WASHINGTON – A leaked memo has exposed what Republicans are calling a brazen Democratic scheme to “Trump-proof” key policies in the lame-duck session, prompting explosive calls for the expulsion of involved lawmakers as the post-election Congress convenes amid shutdown threats. The plan, detailed in a November 2024 Axios report and amplified by GOP probes, outlines frantic efforts by House Democrats to rush through executive actions shielding Biden-era initiatives from President-elect Donald Trump’s incoming agenda.
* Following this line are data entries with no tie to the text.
(** ** [next] *)

(** What a claim does: the guards it passed and the state it leaves. *)
Record claim (sid new : string) (s : CoordinatorState) (b : WorkBatch) (s' : CoordinatorState)
    (slot slot' : SlotState) : Prop := {
  cl_slot : slots s !! sid = Some slot;
  cl_idle : active slot = None;
  cl_ready : runtime_constraint slot = RuntimeConstraint.Ready;
  cl_unpaused : paused slot = false;
  cl_priority : selected_priority slot = Some (highest_priority b);
  cl_ids : intent_ids b = List.filter (has_message s) (queue slot (highest_priority b));
  cl_some : intent_ids b <> [];
  cl_batch : b = make_batch gen sid (highest_priority b) (intent_ids b) new
    (u64_succ_saturating (next_operation_id s)) s;
  cl_slots : slots s' = <[sid := slot']> (slots s);
  cl_active : active slot' = Some (mkActiveBatch b None None);
  cl_queue : forall p, queue slot' p = List.filter (not_in (intent_ids b)) (queue slot p);
  cl_marked : marked (intent_ids b) (fun _ => WorkIntentState.Starting new (operation_id b))
    (intents s) (intents s');
  cl_leases : enqueue_leases s' = enqueue_leases s;
  cl_next : next_operation_id s' = u64_succ_saturating (next_operation_id s);
}.

Lemma make_batch_op sid p ids new op m s :
  make_batch gen sid p ids new op (set_next_op m s) = make_batch gen sid p ids new op s.
Proof. reflexivity. Qed.

Lemma next_cases sid new s :
  (exists d, next gen sid new s = (d, s, []) /\ match d with ReconcileDecision.Claim _ => False | _ => True end) \/
  (exists b s' calls slot slot', next gen sid new s = (ReconcileDecision.Claim b, s', calls) /\
     claim sid new s b s' slot slot').
Proof.
  unfold next. destruct (slots s !! sid) as [slot|] eqn:Hl; [|left; by eexists].
  destruct (active slot) eqn:Ha; [left; by eexists|].
  destruct (runtime_constraint slot) eqn:Hc; simpl; try (left; by eexists).
  destruct (paused slot) eqn:Hp; [left; by eexists|].
  destruct (selected_priority slot) as [p|] eqn:Hsel; [|left; by eexists].
  destruct (is_empty (List.filter (has_message s) (queue slot p))) eqn:He; [left; by eexists|].
  right. set (ids := List.filter (has_message s) (queue slot p)) in *.
  set (op := u64_succ_saturating (next_operation_id s)).
  rewrite make_batch_op. set (b := make_batch gen sid p ids new op s).
  eexists b, _, _, slot, (set_active (Some (mkActiveBatch b None None))
    (run_list (fun sl id => remove_queued id sl) slot ids)).
  split; [reflexivity|]. rewrite run_on_slot, on_slot_twice. split; try done.
  - intros ?. unfold b in *. simpl in *. fold ids in He. by destruct ids.
  - rewrite (on_slot_insert _ _ _ slot); by rewrite mark_all_slots.
  - intros p'. rewrite queue_set_active. apply run_remove_queue.
  - exact (mark_all_marked ids (WorkIntentState.Starting new op) (set_next_op op s)).
  - simpl. by rewrite mark_all_leases.
  - simpl. by rewrite mark_all_next.
Qed.

Lemma claim_ids_queued sid new s b s' slot slot' id :
  claim sid new s b s' slot slot' -> id ∈ intent_ids b ->
  id ∈ queue slot (highest_priority b) /\ is_Some (msg_in (intents s) id).
Proof.
  intros Hc. rewrite (cl_ids _ _ _ _ _ _ _ Hc). intros [Hid Hm]%elem_of_filter_bool.
  split; [done|]. unfold has_message in Hm. unfold msg_in.
  destruct (intents s !! id) as [i|]; [|done]. by destruct (mailbox_message_id i).
Qed.
Lemma live_cases i :
  WorkIntentState.is_terminal (intent_state i) = false ->
  intent_state i = WorkIntentState.Queued \/ in_flight i = true.
Proof. unfold in_flight. destruct (intent_state i); auto. Qed.

Lemma queued_ids_elem slot id : id ∈ queued_ids slot <-> exists p, id ∈ queue slot p.
Proof.
  unfold queued_ids. rewrite !elem_of_app. split.
  - intros [?|[?|?]]; [by exists WorkPriority.Foreground|by exists WorkPriority.Control|by exists WorkPriority.Background].
  - intros [[] ?]; auto.
Qed.

(** The active batch and the queues of a slot hold its live intents, no
    others: the rest of [remove_ids] is empty. *)
Lemma ordered_live s sid slot :
  wf s -> slots s !! sid = Some slot ->
  all_live s sid (match active slot with Some a => intent_ids (batch a) | None => [] end ++ queued_ids slot).
Proof.
  intros Hwf Hl id. pose proof (wf_slots _ _ Hwf _ _ Hl) as Hsw.
  rewrite elem_of_app, queued_ids_elem. split.
  - intros [Hin|[p Hin]].
    + destruct (active slot) as [a|] eqn:Ha; [|by apply elem_of_nil in Hin].
      pose proof (sw_active _ _ _ _ Hsw a Ha) as Hb.
      destruct (bw_intents _ _ _ _ Hb id Hin) as (i & Hi & Hst & Hs & _). exists i.
      split_and!; try done. rewrite Hst. unfold flight_state. by destruct (turn_id a).
    + apply (sw_queue _ _ _ _ Hsw) in Hin as (i & Hi & Hst & Hs & _). exists i. by rewrite Hst.
  - intros (i & Hi & Hs & [Hq|Hf]%live_cases).
    + right. exists (intent_priority i). apply (sw_queue _ _ _ _ Hsw). by exists i.
    + left. destruct (sw_flight _ _ _ _ Hsw id i Hi Hs Hf) as (a & -> & Hin). done.
Qed.

Lemma remove_ids_live s sid : wf s -> all_live s sid (remove_ids sid s).
Proof.
  intros Hwf id. unfold remove_ids. rewrite elem_of_app, list_elem_of_fmap.
  setoid_rewrite merge_sort_Permutation. setoid_rewrite elem_of_filter_bool.
  setoid_rewrite elem_of_map_values. unfold live_intent_of.
  setoid_rewrite andb_true_iff. setoid_rewrite andb_true_iff.
  setoid_rewrite bool_decide_eq_true. setoid_rewrite negb_true_iff. setoid_rewrite bool_decide_eq_false.
  split.
  - intros [Hin|(i & -> & [k Hk] & (Hs & Ht) & _)].
    + destruct (slots s !! sid) as [slot|] eqn:Hl; [|by apply elem_of_nil in Hin].
      by apply (ordered_live _ _ _ Hwf Hl).
    + destruct (wf_keys _ _ Hwf _ _ Hk) as [-> _]. eauto.
  - intros (i & Hi & Hs & Ht). left. destruct (wf_home _ _ Hwf _ _ Hi) as [slot Hl]. rewrite Hs in Hl.
    rewrite Hl. apply (ordered_live _ _ _ Hwf Hl). eauto.
Qed.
At the heart of the controversy: Outgoing President Joe Biden’s push to finalize hundreds of regulations, confirm judges, and lock in appointments before January 20, 2025. Sources describe “11th-hour defense mode” maneuvers, including fast-tracking immigrant protections and redirecting unspent funds from climate subsidies to evade Trump’s mass deportation and deregulation vows. Rep. Pramila Jayapal urged colleagues to “protect our gains,” while Senate Democrats eye renominating agency heads whose terms expire under Trump. The White House, in a February 2025 memo, decried these as “lame-duck sabotage,” citing a Department of Education collective bargaining agreement inked January 17 that barred remote worker returns—purely to hamstring Trump’s efficiency reforms.
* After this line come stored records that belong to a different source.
(** A summary shows work exactly while some intent of the run is live or some
    lease of it is out. *)
Lemma has_work_false s run_id :
  has_work (run_summary_locked s run_id) = false <->
  (forall id i, intents s !! id = Some i -> intent_run_id i = Some run_id ->
     WorkIntentState.is_terminal (intent_state i) = true) /\
  (forall k rec, enqueue_leases s !! k = Some rec -> lease_run_id (lease rec) <> Some run_id).
Proof.
  unfold has_work, run_summary_locked, filter_map. cbn -[run_intents run_leases].
  rewrite !orb_false_iff, !negb_false_iff, !Nat.eqb_eq, !count_zero, !distinct_zero, !omap_none.
  rewrite length_zero_iff_nil. split.
  - intros [[[[Hq Hs] Hr] Hl] _]. split.
    + intros id i Hi Hrun. assert (Hin : i ∈ run_intents s run_id) by (apply elem_of_run_intents; eauto).
      specialize (Hq i Hin). specialize (Hs i Hin). specialize (Hr i Hin).
      unfold is_queued, starting_batch, running_batch in *. by destruct (intent_state i).
    + intros k rec Hk Hrun. assert (Hin : rec ∈ run_leases s run_id) by (apply run_leases_spec; eauto).
      rewrite Hl in Hin. by apply elem_of_nil in Hin.
  - intros [Hi Hl].
    assert (Ht : forall i, i ∈ run_intents s run_id -> WorkIntentState.is_terminal (intent_state i) = true)
      by (intros i (id & Hid & Hrun)%elem_of_run_intents; eauto).
    split_and!.
    1, 2, 3, 5: intros i Hin%Ht; unfold is_queued, starting_batch, running_batch; by destruct (intent_state i).
    destruct (run_leases s run_id) as [|rec l] eqn:E; [done|].
    destruct (proj1 (run_leases_spec s run_id rec)) as (k & Hk & Hrun); [rewrite E; apply list_elem_of_here|].
    by apply Hl in Hk.
Qed.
The revelation has galvanized MAGA forces. President Trump blasted it on Truth Social as “the ultimate hijack of the people’s will,” demanding Attorney General Pam Bondi investigate for “abuse of power.” House Speaker Mike Johnson, fresh from a slim GOP majority, introduced a resolution to censure and potentially expel Democrats under House Rule XXIII, labeling their tactics “treasonous obstruction.” “They lost the election—now they’re stealing the mandate. Expel them to reclaim democracy,” Johnson roared at a fiery caucus rally, backed by Sens. Rick Scott and Josh Hawley.
Democrats counter that these are standard transition plays, not subversion. Minority Leader Hakeem Jeffries dismissed the uproar as “sour grapes,” insisting confirmations like David Huitema for the Office of Government Ethics safeguard ethics amid Trump’s Project 2025 blueprint. Yet with a December 20 funding deadline looming, Republicans threaten to block short-term resolutions unless Democrats abandon the push, risking a shutdown that could furlough millions.
Legal scholars warn expulsion requires a two-thirds vote—a tall order—but the furor echoes 2013’s failed No Budget, No Pay Act. As Biden’s team races the clock, this exposed gambit exposes raw partisan veins: heroic legacy-building or electoral theft? With Trump’s inauguration weeks away, the lame-duck chamber risks becoming a expulsion battleground, testing Congress’s fury against democratic norms.